大衆

池袋のJR東口地上に出てすぐのところに、いつもツナマヨの匂いのする所がある。あれはなんだろう?

コンパクトデジカメを買おうと思って、家電屋さんでカタログをいくつかもらってきた。今のところ有力なのが、sonyの新しい2機種。値段もそこそこ手頃で、なにより最新のセンサーとエンジンを搭載しているので、暗いシーンでもストロボなしで低ノイズ高画質なのだ!悪い点をあげると、今多くのコンパクトデジカメで、ピントと露出がマニュアル設定できないところ。シーンやモード設定だけで、「誰でも簡単にキレイに」って訳だ。そういうもんだ。大衆が求めてるものなんだなあ。でもすごい技術だと思う。

大衆が求めている映画は他の多くの制作者に任せよう。俺は誰に向けて作る訳ではなく、未開の視覚体験を追求して自分の納得のいくものを作り続けたい。
かつて前衛とは縁の無かった大学生の俺が、ブラッケージの作品に出合い感銘を受け、新しい世界の見方を学んだのと同じく、何十億の人々の内の数人にとって、俺の作品がそういったきっかけになれば嬉しい。多くの人々に観てもらう機会を作る努力はしなくてはいけない。あっ、俺は、実は大衆に向けて作っているのではないか。そうかもしれない。しかし間違っても、大衆の求めているものは作っていない。

大衆映画を批判している訳ではない。自分の目指しているものと大衆映画は対極にあるのだ。ここはもう少しこうした方が皆に分かりやすいかな、とかそういう事を考えたらいつまでたっても新しい地平は切り開けないだろう。全ての劇映画作家が実際にはそんなこと考えている訳ではないのだろうけど、出来あがったものは大衆の求めているものと結果的にフィットする。俺は、大衆より遥か先を進まないといけないのだ。(ちなみに大衆酒場は好きだ。下町のホルモンは最高だ。ハイボールが恋しい。)

俺の作品を観て、何も思わなかったり、つまらないと思ったのなら、俺のフィルムに魅力が足りないか、あなたが狭い世界の人間であるか、ただそれだけの話だ。勿論、実は俺の方が狭い世界の人間だったという場合もありえる。

ところで、最近ケーブルのチャンネルnecoで「深夜特急」の再放送を見た。特に勧めないけど、すごくいい。

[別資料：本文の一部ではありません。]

(* ===== verification/AllocProps.v ===== *)
(** * Properties of page allocation in a transaction

    What [cow_alloc] and [retire] ([src/transaction/freemap.rs]) guarantee to the
    rest of a transaction, over any page store. *)

From S2P Require Export AllocStore.

Module AllocProps.
Import TxnAlloc FreeMapTree FreeMapTreeRead FreeMapTreeWrite FreeMapTreeSpec StructuralStore AllocStore.

(** ** Retiring pages *)

(** The pool after [freed] went through [retire], and what did not go to it. *)
Definition retired (freed : list Z) (self : TxnPageRecycle) : TxnPageRecycle :=
  {| allocated := allocated self; recyclable := recyclable self ++ filter (.∈ allocated self) freed |}.

Definition deferred (freed : list Z) (self : TxnPageRecycle) : list Z := filter (.∉ allocated self) freed.

Lemma retire_loop_run freed self out :
  NoDup freed → (∀ j, j ∈ freed → j ∉ recyclable self) →
  retire_loop freed (self, out) = (Ok tt, (retired freed self, out ++ deferred freed self)).
Proof.
  revert self out. induction freed as [| id freed IH]; intros self out Hnd Hfr.
  { unfold retired, deferred. cbn. rewrite !app_nil_r. by destruct self. }
  apply NoDup_cons in Hnd as [Hid Hnd]. cbn [retire_loop]. unfold bind at 1, reads at 1. cbn [fst].
  unfold retired, deferred. rewrite !filter_cons. destruct (decide (id ∈ allocated self)) as [Ha | Ha].
  - rewrite decide_False by (by intros []). rewrite bool_decide_false by (apply Hfr; by left).
    unfold bind at 1, bind at 1. cbn [negb assert_that ret writes fst snd].
    rewrite IH; cbn [allocated recyclable]; [unfold retired, deferred; cbn; by rewrite <- app_assoc | done |].
    intros j Hj. rewrite elem_of_app, list_elem_of_singleton. intros [Hr | ->]; [| done]. eapply Hfr; [by right | done].
  - rewrite decide_True by done. unfold bind at 1. cbn [writes fst snd].
    rewrite IH; [unfold retired, deferred; by rewrite <- app_assoc | done |]. intros j Hj. apply Hfr. by right.
Qed.

Section alloc.
Context {St : Type} `{HX : Xxh3} `{HF : Fault} `{HP : !PageStore St} `{HS : !StoreOk St} `{HR : !PageReuse St} `{HO : !ReuseOk St}.
Implicit Types (s : St) (e : AllocEnv).

Abbreviation retire_in freed e := (set_pool (retired freed (txn_pages e)) e).

Lemma retire_held X freed e j :
  held (recyclable (retired freed (txn_pages e))) X j ↔
  held (recyclable (txn_pages e)) X j ∨ (j ∈ freed ∧ j ∈ allocated (txn_pages e)).
Proof. unfold held, retired. cbn [recyclable]. rewrite elem_of_app, list_elem_of_filter. tauto. Qed.

Lemma retire_env X s e freed :
  env_ok X (s, e) → NoDup freed → (∀ j, j ∈ freed → used (s, e) j ∧ 0 < j) → env_ok X (s, retire_in freed e).
Proof.
  intros He Hnd Hu. pose proof He as [A B C D E F G H I]. cbn [fst snd] in *.
  assert (Hap : ∀ j, j ∈ freed → _) by (intros j Hj; exact (proj1 (used_iff X s e j He) (proj1 (Hu j Hj)))).
  assert (Hsub : ∀ j, held (recyclable (retired freed (txn_pages e))) X j →
    held (recyclable (txn_pages e)) X j ∨ ((j ∉ session_owned (tree e)) ∧ (root (tree e) ≠ PAGE_ID_NONE →
      ¬ reach (HS := parked_store (held (recyclable (txn_pages e)) X) (unused X)) (s, structural_reuse (freemap e)) (depth (tree e)) (root (tree e)) j))).
  { intros j [? | [Hj _]]%retire_held; [by left | right]. destruct (Hap j Hj) as (_ & ? & ?). done. }
  assert (Hpk : parked_inv (held (recyclable (retired freed (txn_pages e))) X) (unused X) (s, structural_reuse (freemap e))).
  { destruct A as [A1 A2 A3 A4 A5]. split; cbn [fst snd] in *; [done | done | | |].
    - intros j Hj. destruct (A3 j Hj) as (? & ? & ? & Hn). do 3 (split; [done |]).
      intros [? | [Hf _]]%retire_held; [done |]. by destruct (Hap j Hf) as ((_ & ? & _) & _).
    - intros j [? | [Hf _]]%retire_held; [auto |]. apply (Hu j Hf).
    - intros j Hj. destruct (A5 j Hj) as [? ?]. split; [apply retire_held; by left | done]. }
  split; cbn [set_pool fst snd freemap tree txn_pages]; [exact Hpk | | | | | done | done | |].
  - intros x Hx. destruct (B x Hx) as (? & ? & Hn). do 2 (split; [done |]).
    intros [? | [Hf _]]%retire_held; [done |]. by destruct (Hap x Hf) as (_ & ? & _).
  - apply NoDup_app. split; [done |]. split; [| by apply NoDup_filter]. intros j Hj [_ Hf]%list_elem_of_filter.
    destruct (Hap j Hf) as ((_ & _ & Hn) & _). apply Hn. by left.
  - intros j [? | [Hf _]]%retire_held; [auto | apply (Hu j Hf)].
  - intros j [? | [_ Hf]%list_elem_of_filter]%elem_of_app; [auto |]. destruct (Hap j Hf) as ((_ & _ & Hn) & _).
    contradict Hn. by right.
  - intros Hr. apply (repark_ok (recyclable (txn_pages e)) _ X X); [| done | auto].
    intros j Hj. destruct (Hsub j Hj) as [? | [? ?]]; auto.
  - intros Hr k Hk. rewrite (repark_avail (recyclable (txn_pages e)) _ X X); [auto | | auto | done].
    intros j Hj. destruct (Hsub j Hj) as [? | [? ?]]; auto.
Qed.

Lemma retire_used s e freed j :
  used (s, retire_in freed e) j ↔ used (s, e) j ∧ ¬ (j ∈ freed ∧ j ∈ allocated (txn_pages e)).
Proof.
  unfold used, taken. cbn [set_pool fst snd freemap tree txn_pages retired recyclable].
  rewrite elem_of_app, list_elem_of_filter. tauto.
Qed.

(** Every page that [cow_alloc] returns is recorded as the transaction's own. *)
Lemma cow_alloc_records (b : bool) (sx : St * AllocEnv) id sx' :
  cow_alloc b sx = (Ok id, sx') → id ∈ allocated (txn_pages sx'.2).
Proof.
  assert (Hrec : ∀ i (sy : St * AllocEnv), (do_record i ;;; ret i) sy = (Ok id, sx') → id ∈ allocated (txn_pages sx'.2)).
  { intros i [s e]. unfold bind, do_record, writes, ret. intros [= <- <-]. cbn. set_solver. }
  assert (Hthen : ∀ {A} (m : M (St * AllocEnv) A) k sy,
    (∀ a sz, k a sz = (Ok id, sx') → id ∈ allocated (txn_pages sx'.2)) → bind m k sy = (Ok id, sx') → id ∈ allocated (txn_pages sx'.2)).
  { intros A m k sy Hk. unfold bind. destruct (m sy) as [[a | |] sz]; [apply Hk | done | done]. }
  unfold cow_alloc. apply Hthen. intros [i |] sy; [apply Hrec |]. apply Hthen. intros e sz. apply Hthen.
  intros [i |] su; (apply Hthen; intros; by eapply Hrec).
Qed.

(** C8 The allocator of a transaction ([cow_alloc]: the transaction's own superseded
    pages first, then the freemap tree, then the end of the file).  From a state in
    which the three supplies are disjoint and consistent with the tree, and on every
    outcome, the supplies stay so, and each page in use stays in use with its
    contents; a page it returns was not in use, is now, is a page id, and is recorded
    as allocated by the transaction; an error or panic is one of the page store. *)
Theorem cow_alloc_fresh (reuse_enabled : bool) s e r s' e' :
  alloc_inv (s, e) → cow_alloc reuse_enabled (s, e) = (r, (s', e')) →
  alloc_inv (s', e') ∧
  (∀ j, used (s, e) j → used (s', e') j ∧ view s' !! j = view s !! j) ∧
  match r with
  | Ok id => ¬ used (s, e) id ∧ used (s', e') id ∧ 0 < id < PAGE_ID_NONE ∧ id ∈ allocated (txn_pages e')
  | Err x => may_err x
  | Panic p => may_panic p
  end.
Proof.
  intros Hi E. pose proof (cow_alloc_ok reuse_enabled (s, e) Hi) as [[Hi' He] Hp]. rewrite E in *. cbn [fst snd] in *.
  split; [done |]. split; [exact He |]. destruct r; [| done | done]. destruct Hp as (? & ? & ? & ?). ands; try done.
  exact (cow_alloc_records _ _ _ _ E).
Qed.

(** C9 Superseded pages are put in exactly one place.  Where the pages listed are in
    use and distinct, [retire] does not panic (its assertion holds); the supplies stay
    consistent; a page the transaction allocated goes to the pool and is no longer in
    use, any other is appended to the list of pages to free at commit and stays in use
    until then; nothing else changes. *)
Theorem retire_sound s e freed out :
  alloc_inv (s, e) → NoDup freed → (∀ j, j ∈ freed → used (s, e) j ∧ 0 < j) →
  ∃ pool' late, retire freed true (txn_pages e, out) = (Ok tt, (pool', out ++ late)) ∧
    alloc_inv (s, set_pool pool' e) ∧ allocated pool' = allocated (txn_pages e) ∧
    (∀ j, j ∈ late ↔ j ∈ freed ∧ j ∉ allocated (txn_pages e)) ∧
    (∀ j, j ∈ recyclable pool' ↔ j ∈ recyclable (txn_pages e) ∨ j ∈ freed ∧ j ∈ allocated (txn_pages e)) ∧
    ∀ j, used (s, set_pool pool' e) j ↔ used (s, e) j ∧ ¬ (j ∈ freed ∧ j ∈ allocated (txn_pages e)).
Proof.
  intros [X He] Hnd Hu. exists (retired freed (txn_pages e)), (deferred freed (txn_pages e)). ands.
  - cbn [retire negb]. apply retire_loop_run; [done |]. intros j Hj.
    destruct (used_apart X s e j He (proj1 (Hu j Hj))) as (_ & _ & Hn & _). exact Hn.
  - exists X. by apply retire_env.
  - done.
  - intros j. unfold deferred. rewrite list_elem_of_filter. tauto.
  - intros j. cbn [retired recyclable]. rewrite elem_of_app, list_elem_of_filter. tauto.
  - intros j. apply retire_used.
Qed.
End alloc.

(** ** Examples *)

(** Pages 1 to 5 of a file, of which the transaction allocated 3, 4 and 5; 3 was
    superseded, 2 was superseded in the tree one commit ago. *)
Definition demo_pages : MemStore :=
  {| mem_pages := list_to_map ((λ id, (id, zero_page)) <$> [1; 2; 3; 4; 5]); mem_next := 6 |}.

Definition demo_env : AllocEnv :=
  {| freemap := set_supply 0 [2] recycle_new; tree := from_roots PAGE_ID_NONE 0;
     txn_pages := {| allocated := {[3; 4; 5]}; recyclable := [3] |} |}.

Lemma demo_lookup j v : mem_pages demo_pages !! j = Some v → v = zero_page ∧ j ∈ [1; 2; 3; 4; 5].
Proof.
  intros Hv%elem_of_list_to_map_2. apply list_elem_of_fmap in Hv as (i & [= -> ->] & Hi). done.
Qed.

Lemma demo_inv : alloc_inv (demo_pages, demo_env).
Proof.
  exists ∅. split; cbn [fst snd demo_env freemap tree txn_pages recyclable from_roots root session_owned].
  - split; cbn [fst snd].
    + split; [done |]. intros id v [-> Hid]%demo_lookup. split; [apply wf_zero_page |]. cbn.
      repeat (apply elem_of_cons in Hid as [-> | Hid]; [lia |]). by apply elem_of_nil in Hid.
    + apply NoDup_singleton.
    + intros j ->%list_elem_of_singleton. ands; [by eexists | done | done |].
      intros [Hj%list_elem_of_singleton | Hj%elem_of_empty]; done.
    + intros j [->%list_elem_of_singleton | Hj%elem_of_empty]; [| done]. by eexists.
    + unfold unused. intros j Hj. by apply elem_of_empty in Hj.
  - intros x Hj. by apply elem_of_empty in Hj.
  - apply NoDup_singleton.
  - intros j [->%list_elem_of_singleton | Hj%elem_of_empty]; [| done]. done.
  - intros j _. apply not_elem_of_empty.
  - by split.
  - done.
  - done.
  - done.
Qed.

Lemma demo_used j : j ∈ [1; 4; 5] → used (demo_pages, demo_env) j.
Proof.
  intros Hj. split.
  - cbn [fst]. repeat (apply elem_of_cons in Hj as [-> | Hj]; [by eexists |]). by apply elem_of_nil in Hj.
  - unfold taken. cbn [fst snd demo_env freemap tree txn_pages recyclable from_roots root session_owned].
    cbn [set_supply structural_reuse]. rewrite !list_elem_of_singleton.
    rewrite elem_of_empty. rewrite !elem_of_cons, elem_of_nil in Hj. intros [-> | [-> | [[] | [[] _]]]]; [lia | lia | done].
Qed.

Lemma cow_alloc_fresh_witness :
  match cow_alloc true (demo_pages, demo_env) with
  | (Ok id, (s', e')) => id = 3 ∧ used (s', e') 3 ∧ used (s', e') 4 ∧ ¬ used (demo_pages, demo_env) 3
  | _ => False
  end.
Proof.
  assert (Hok : (cow_alloc true (demo_pages, demo_env)).1 = Ok 3) by by vm_compute.
  destruct (cow_alloc _ _) as [r [s' e']] eqn:E. cbn [fst] in Hok. subst r.
  destruct (cow_alloc_fresh true demo_pages demo_env (Ok 3) s' e' demo_inv E) as (_ & Hk & Hn & Hu & _).
  split; [done |]. split; [exact Hu |]. split; [apply Hk, demo_used; by right; left | exact Hn].
Defined.

Lemma retire_sound_witness :
  ∃ pool' late, retire [1; 4] true (txn_pages demo_env, []) = (Ok tt, (pool', late)) ∧ 4 ∈ recyclable pool' ∧ 1 ∈ late ∧
    alloc_inv (demo_pages, set_pool pool' demo_env).
Proof.
  assert (Hnd : NoDup [1; 4]).
  { apply NoDup_cons. split; [by intros ?%list_elem_of_singleton | apply NoDup_singleton]. }
  assert (Hu : ∀ j, j ∈ [1; 4] → used (demo_pages, demo_env) j ∧ 0 < j).
  { intros j [-> | ->%list_elem_of_singleton]%elem_of_cons; (split; [apply demo_used | done]);
      rewrite !elem_of_cons; tauto. }
  destruct (retire_sound demo_pages demo_env [1; 4] [] demo_inv Hnd Hu) as (pool' & late & E & Hi & _ & Hl & Hr & _).
  exists pool', late. split; [exact E |]. split; [| split; [| done]].
  - apply Hr. right. split; [by right; left | by vm_compute].
  - apply Hl. split; [by left |]. by vm_compute.
Defined.
End AllocProps.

バックパッカーのバイブルと言われた沢木耕太郎のノンフィクション小説を、大沢たかお主演でテレビドラマ化したものである。テレビ版の撮影が97年で、26歳の沢木が実際に香港から東南アジアを経由して、インドから乗り合いバスでロンドンまで行ったのが、73年頃。時代が変わっても、一人旅の旅情は変わらない。主題歌の「積み荷のない船」(井上陽水)が沁みるなー。
メイキングを見ると、現地ロケが旅さながらのハードなものだったことが伺える。
大沢たかお、スタッフ共々、安宿に泊まり、3等列車や乗り合いバスで移動したようだ。これがとても功を奏したと思う。大沢たかおが徐々に旅慣れていくのが面白い。始めからそういう演出だったとしても、あんないい感じにならないだろう。
それにしてもこういうドラマって、思ってることを独り言のナレーションで説明してしまうパターンが多い。